(** * Ladybug psychrometric chart and 3D chart: a shallow embedding

    The development follows two Grasshopper components of Ladybug 0.0.58,
    [Ladybug_Psychrometric Chart.py] and [Ladybug_3D Chart.py].  Both are
    IronPython 2.7 scripts: [/] on two integers is floor division, a
    [for] variable survives its loop, a negative list index counts from
    the end, and an uncaught exception aborts the run.

    Numbers that the scripts hold as floats are modelled as exact
    rationals ([Q]); integers as [Z].  Where the outcome of a test hangs
    on it, the rounding of a float operation is written out ([Py.double]),
    the narrowing to single precision is a parameter, and a float that is
    no number is a value of its own.  The geometry kernel (Rhino), the
    comfort model and Python's [exec] are collaborators of the scripts
    and enter the model as section variables. *)

From Stdlib Require Import ZArith QArith Qround List String Ascii Bool Lia Lqa.
From Stdlib Require Import Qpower Qabs DecimalString Sorted.
Import ListNotations.

Local Open Scope string_scope.
Local Open Scope list_scope.
Local Open Scope Z_scope.

(** ** Python run-time model *)

Module Py.

Inductive exn : Type :=
| IndexError
| NameError
| ZeroDivisionError
| TypeError
| ValueError
| SyntaxError.

(** The outcome of running a piece of Python: a value, or an exception
    that nobody caught. *)
Inductive result (A : Type) : Type :=
| Ok (a : A)
| Raise (e : exn).

Arguments Ok {A} a.
Arguments Raise {A} e.

Definition bind {A B : Type} (c : result A) (k : A -> result B) : result B :=
  match c with
  | Ok a => k a
  | Raise e => Raise e
  end.

(** [try: c  except: h] with a bare [except]. *)
Definition try_except {A : Type} (c : result A) (h : result A) : result A :=
  match c with
  | Ok a => Ok a
  | Raise _ => h
  end.

(** The objects that travel through the components' list inputs. *)
Inductive obj : Type :=
| PStr (s : string)
| PInt (z : Z)
| PFloat (q : Q)
| PBool (b : bool)
| PTuple (t : list Z).

(** The position a list of length [n] gives to index [i]: a negative
    index counts from the end, anything outside raises. *)
Definition index_of (n : nat) (i : Z) : result nat :=
  let j := if i <? 0 then i + Z.of_nat n else i in
  if (j <? 0) || (Z.of_nat n <=? j) then Raise IndexError
  else Ok (Z.to_nat j).

(** [l[i]] *)
Definition getitem {A : Type} (l : list A) (i : Z) : result A :=
  match index_of (List.length l) i with
  | Raise e => Raise e
  | Ok k => match nth_error l k with
            | Some a => Ok a
            | None => Raise IndexError
            end
  end.

Fixpoint update {A : Type} (l : list A) (k : nat) (v : A) : list A :=
  match l, k with
  | [], _ => []
  | _ :: t, O => v :: t
  | h :: t, S k' => h :: update t k' v
  end.

(** [l[i] = v] *)
Definition setitem {A : Type} (l : list A) (i : Z) (v : A) : result (list A) :=
  match index_of (List.length l) i with
  | Raise e => Raise e
  | Ok k => Ok (update l k v)
  end.

(** [l[i:j]] for indices that are not negative. *)
Definition slice {A : Type} (l : list A) (i j : nat) : list A :=
  skipn i (firstn j l).

(** [sum(l)] on a list of integers. *)
Definition sum (l : list Z) : Z := fold_left Z.add l 0.

Definition len {A : Type} (l : list A) : Z := Z.of_nat (List.length l).

(** [x < y] on numbers. *)
Definition Qltb (x y : Q) : bool := negb (Qle_bool y x).

(** [s.find(sub)]: the first position of [sub] in [s], or -1. *)
Definition find (s sub : string) : Z :=
  match String.index 0 sub s with
  | Some n => Z.of_nat n
  | None => -1
  end.

(** [s.replace(old, new, count)] for a non-empty [old]: the leftmost
    [count] occurrences, never overlapping, the inserted text is not
    scanned again.  [skip] counts the characters of a matched [old] that
    are still to be dropped. *)
Fixpoint replace_go (old new : string) (count : Z) (skip : nat) (s : string) : string :=
  match s with
  | EmptyString => EmptyString
  | String c s' =>
      match skip with
      | S k => replace_go old new count k s'
      | O =>
          if count <=? 0 then s
          else if String.prefix old s
               then String.append new
                      (replace_go old new (count - 1) (String.length old - 1) s')
               else String c (replace_go old new count 0 s')
      end
  end.

Definition replace (s old new : string) (count : Z) : string :=
  match old with
  | EmptyString => s
  | _ => replace_go old new count 0 s
  end.

(** [s.split(sep)] for a one-character [sep]. *)
Fixpoint split (sep : ascii) (s : string) : list string :=
  match s with
  | EmptyString => [EmptyString]
  | String c s' =>
      if Ascii.eqb c sep then EmptyString :: split sep s'
      else match split sep s' with
           | [] => [String c EmptyString]
           | h :: t => String c h :: t
           end
  end.

(** [repr(n)] of an integer (the backquotes of Python 2). *)
Definition repr_int (n : Z) : string :=
  DecimalString.NilZero.string_of_int (Z.to_int n).

(** The double quote inside a string. *)
Definition dq : string := String (ascii_of_nat 34) EmptyString.

(** The line feed of ['\n']. *)
Definition nl : string := String (ascii_of_nat 10) EmptyString.

(** [s.replace(old, new)] without a count: every occurrence. *)
Definition replace_all (s old new : string) : string :=
  replace s old new (Z.of_nat (String.length s)).

(** [range(n)] *)
Definition range (n : Z) : list Z := map Z.of_nat (seq 0 (Z.to_nat n)).

(** The number an object counts as in a comparison, if it is one. *)
Definition as_number (x : obj) : option Q :=
  match x with
  | PInt z => Some (inject_Z z)
  | PFloat q => Some q
  | PBool b => Some (if b then 1%Q else 0%Q)
  | _ => None
  end.

Fixpoint list_eqb (a b : list Z) : bool :=
  match a, b with
  | [], [] => true
  | x :: a', y :: b' => (x =? y) && list_eqb a' b'
  | _, _ => false
  end.

(** [x == y] on objects. *)
Definition obj_eqb (x y : obj) : bool :=
  match x, y with
  | PStr a, PStr b => String.eqb a b
  | PTuple a, PTuple b => list_eqb a b
  | _, _ =>
      match as_number x, as_number y with
      | Some p, Some q => Qeq_bool p q
      | _, _ => false
      end
  end.

(** [floor(log2(|x|))] for a number other than zero. *)
Definition floorLog2 (x : Q) : Z :=
  let e0 := Z.log2 (Z.abs (Qnum x)) - Z.log2 (Z.pos (Qden x)) in
  if Qle_bool (2 ^ e0)%Q (Qabs x) then e0 else e0 - 1.

(** To the nearest integer, halves to the even one. *)
Definition roundHalfEven (x : Q) : Z :=
  let f := Qfloor x in
  match (x - inject_Z f ?= 1 # 2)%Q with
  | Lt => f
  | Gt => f + 1
  | Eq => if Z.even f then f else f + 1
  end.

(** The result of a float operation whose exact result is [x]: the double
    nearest to [x], halves to the even one, that is [m * 2^e] with [m] an
    integer of 53 binary digits.  The exponent is not bounded: this is the
    double wherever the operation neither overflows nor rounds a
    subnormal, and a sum of two doubles does not round where doubles are
    subnormal. *)
Definition double (x : Q) : Q :=
  if Qeq_bool x 0 then 0%Q
  else let e := floorLog2 x - 52 in
       (inject_Z (roundHalfEven (x / 2 ^ e)) * 2 ^ e)%Q.


(** [for i, x in enumerate(l)] with an exception-aware body. *)
Fixpoint for_enumerate {A B : Type} (body : Z -> A -> result B)
         (i : Z) (l : list A) : result (list B) :=
  match l with
  | [] => Ok []
  | x :: rest =>
      match body i x with
      | Raise e => Raise e
      | Ok b =>
          match for_enumerate body (i + 1) rest with
          | Raise e => Raise e
          | Ok bs => Ok (b :: bs)
          end
      end
  end.

End Py.

Import Py.

Declare Scope py_scope.
Delimit Scope py_scope with py.
Notation "x <- c ;; k" := (Py.bind c (fun x => k))
  (at level 61, c at next level, right associativity) : py_scope.
Notation "' pat <- c ;; k" := (Py.bind c (fun x => match x with pat => k end))
  (at level 61, pat pattern, c at next level, right associativity) : py_scope.
Local Open Scope py_scope.

(** ** Ladybug_Psychrometric Chart.py *)

Module PsychChart.

(** *** statisticallyAnalyzePolygons *)

(** [Rhino.Geometry.PointContainment], the answer of [Curve.Contains]. *)
Inductive PointContainment : Type :=
| Unset
| Inside
| Outside
| Coincident.

(** [str(c) == "Inside"] *)
Definition isInside (c : PointContainment) : bool :=
  match c with
  | Inside => true
  | _ => false
  end.

Section Statistics.

Variables Polygon Point : Type.
(** [polygon.Contains(hourPt, Plane.WorldXY, tolerance)] *)
Variable Contains : Polygon -> Point -> PointContainment.

(** The component input [analysisPeriod_], read as a global. *)
Variable analysisPeriod_ : list obj.

(** The plain loop: 1 for a point the kernel reports inside, else 0. *)
Definition comfBoolPlain (comfortPolygon : Polygon) (hourPts : list Point) : list Z :=
  map (fun hourPt => if isInside (Contains comfortPolygon hourPt) then 1 else 0) hourPts.

(** The loop of the [else] branch at line 1351: the point must be inside
    and [airTemp[hourCt-12]] below [maxComfortPolyTemp-tempBelowComf].
    [and] short-circuits, so [airTemp] is indexed for inside points only. *)
Fixpoint comfBoolLagged (comfortPolygon : Polygon) (airTemp : list Q)
         (maxComfortPolyTemp tempBelowComf : Q)
         (hourCt : Z) (hourPts : list Point) : result (list Z) :=
  match hourPts with
  | [] => Ok []
  | hourPt :: rest =>
      cond <- (if isInside (Contains comfortPolygon hourPt)
               then t <- getitem airTemp (hourCt - 12) ;;
                    Ok (Qltb t (maxComfortPolyTemp - tempBelowComf)%Q)
               else Ok false) ;;
      tail <- comfBoolLagged comfortPolygon airTemp maxComfortPolyTemp
                             tempBelowComf (hourCt + 1) rest ;;
      Ok ((if cond then 1 else 0) :: tail)
  end.

(** [(sum(comfBool)/len(comfBool))*100], on integers. *)
Definition percentUnguarded (comfBool : list Z) : result Z :=
  if len comfBool =? 0 then Raise ZeroDivisionError
  else Ok ((Py.sum comfBool / len comfBool) * 100).

(** The same behind [if len(comfBool) != 0: ... else: 100]. *)
Definition percentGuarded (comfBool : list Z) : Z :=
  if negb (len comfBool =? 0) then (Py.sum comfBool / len comfBool) * 100
  else 100.

(** The seven [insert(0, ...)] calls that give a list its Ladybug header
    when EPW data is connected. *)
Definition insertHeader (epwData : bool) (epwStr : list obj)
           (title : result string) (comfBool : list Z) : result (list obj) :=
  let data := map PInt comfBool in
  if epwData then
    '(h5, h6) <- (if negb (len analysisPeriod_ =? 0)
                  then a1 <- getitem analysisPeriod_ 1 ;;
                       a0 <- getitem analysisPeriod_ 0 ;;
                       Ok (a0, a1)
                  else e6 <- getitem epwStr 6 ;;
                       e5 <- getitem epwStr 5 ;;
                       Ok (e5, e6)) ;;
    h4 <- getitem epwStr 4 ;;
    name <- title ;;
    h1 <- getitem epwStr 1 ;;
    h0 <- getitem epwStr 0 ;;
    Ok (h0 :: h1 :: PStr name :: PStr "Boolean Value" :: h4 :: h5 :: h6 :: data)
  else Ok data.

Section Run.

Variable hourPts : list Point.
Variable epwData : bool.
Variable epwStr : list obj.
Variable strategyTextNames : list string.
Variable tempBelowComf : Q.
Variable airTemp : list Q.
Variable maxComfortPolyTemp : Q.
Variable patternList : list obj.

(** Body of the first loop (lines 1319-1341). *)
Definition comfortEntry (countComf : Z) (comfortPolygon : Polygon)
  : result (Z * list obj) :=
  let comfBool := comfBoolPlain comfortPolygon hourPts in
  let comfPercent := percentGuarded comfBool in
  row <- insertHeader epwData epwStr
           (n <- getitem strategyTextNames countComf ;;
            Ok ("Comfortable Hours in " ++ n ++ " Polygon")%string)
           comfBool ;;
  Ok (comfPercent, row).

(** The test of line 1346 on the region's name. *)
Definition plainTest (name : string) : bool :=
  negb (String.eqb name "Thermal Mass + Night Vent")
  || negb epwData
  || negb (len patternList =? 0).
(** X2.  [FromAvail] returns [ErrNoExtrinsicFound] exactly when every
    extrinsic of the DA block either is no target or fails the bytes or
    the [Blob] decode: the sentinel never hides a target whose payload
    was reached. *)
Theorem FromAvail_sentinel_iff
    (D : block.Decoders) (avail_blk : avail_types.SignedBlock)
    (appID : avail_types.UCompact) (callIdx : avail_types.CallIndex) :
  block.FromAvail D avail_blk appID callIdx = (None, Some ErrNoExtrinsicFound)
  <->
  (forall x, In x (avail_types.Extrinsics (avail_types.Block_ avail_blk)) ->
     codec.matches appID callIdx x = false \/
     codec.decode D x = codec.OuterFailure).
Proof.
  set (xs := avail_types.Extrinsics (avail_types.Block_ avail_blk)).
  split.
  - intros Hres.
    destruct (corrupt_dec D appID callIdx xs) as [(x & Hin & Hx)|Hclean].
    + exfalso. apply corrupt_payload_failure in Hx. destruct Hx as (Hm & e & Hd).
      destruct (in_split _ _ Hin) as (pre & post & Hsplit).
      destruct (first_corrupt_split D appID callIdx xs) as (p & y & q & Hs & Hp & Hy).
      { exists x. split; [exact Hin|].
        unfold codec.corrupt. now rewrite Hm, Hd. }
      apply corrupt_payload_failure in Hy. destruct Hy as (Hym & e' & Hyd).
      unfold block.FromAvail in Hres. fold xs in Hres. rewrite Hs in Hres.
      rewrite (FromAvail_loop_first_corrupt D appID callIdx p y q e') in Hres
        by assumption.
      discriminate.
    + apply extracted_nil_inv; [exact Hclean|].
      unfold block.FromAvail in Hres. fold xs in Hres.
      rewrite (FromAvail_loop_clean D appID callIdx xs [] Hclean) in Hres.
      simpl in Hres.
      destruct (codec.extracted D appID callIdx xs); [reflexivity|discriminate].
  - intros H.
    unfold block.FromAvail. fold xs.
    rewrite (FromAvail_loop_clean D appID callIdx xs []).
    + rewrite (extracted_nil D appID callIdx xs H). reflexivity.
    + intros x Hx. unfold codec.corrupt.
      destruct (H x Hx) as [-> | ->]; [reflexivity|]. apply andb_false_r.
Qed.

• • • • • • •

The lines needed run from the first line of the data through the line containing "comfort model and"; give them again exactly and nothing else.

(** * Ladybug psychrometric chart and 3D chart: a shallow embedding

    The development follows two Grasshopper components of Ladybug 0.0.58,
    [Ladybug_Psychrometric Chart.py] and [Ladybug_3D Chart.py].  Both are
    IronPython 2.7 scripts: [/] on two integers is floor division, a
    [for] variable survives its loop, a negative list index counts from
    the end, and an uncaught exception aborts the run.

    Numbers that the scripts hold as floats are modelled as exact
    rationals ([Q]); integers as [Z].  Where the outcome of a test hangs
    on it, the rounding of a float operation is written out ([Py.double]),
    the narrowing to single precision is a parameter, and a float that is
    no number is a value of its own.  The geometry kernel (Rhino), the
    comfort model and Python's [exec] are collaborators of the scripts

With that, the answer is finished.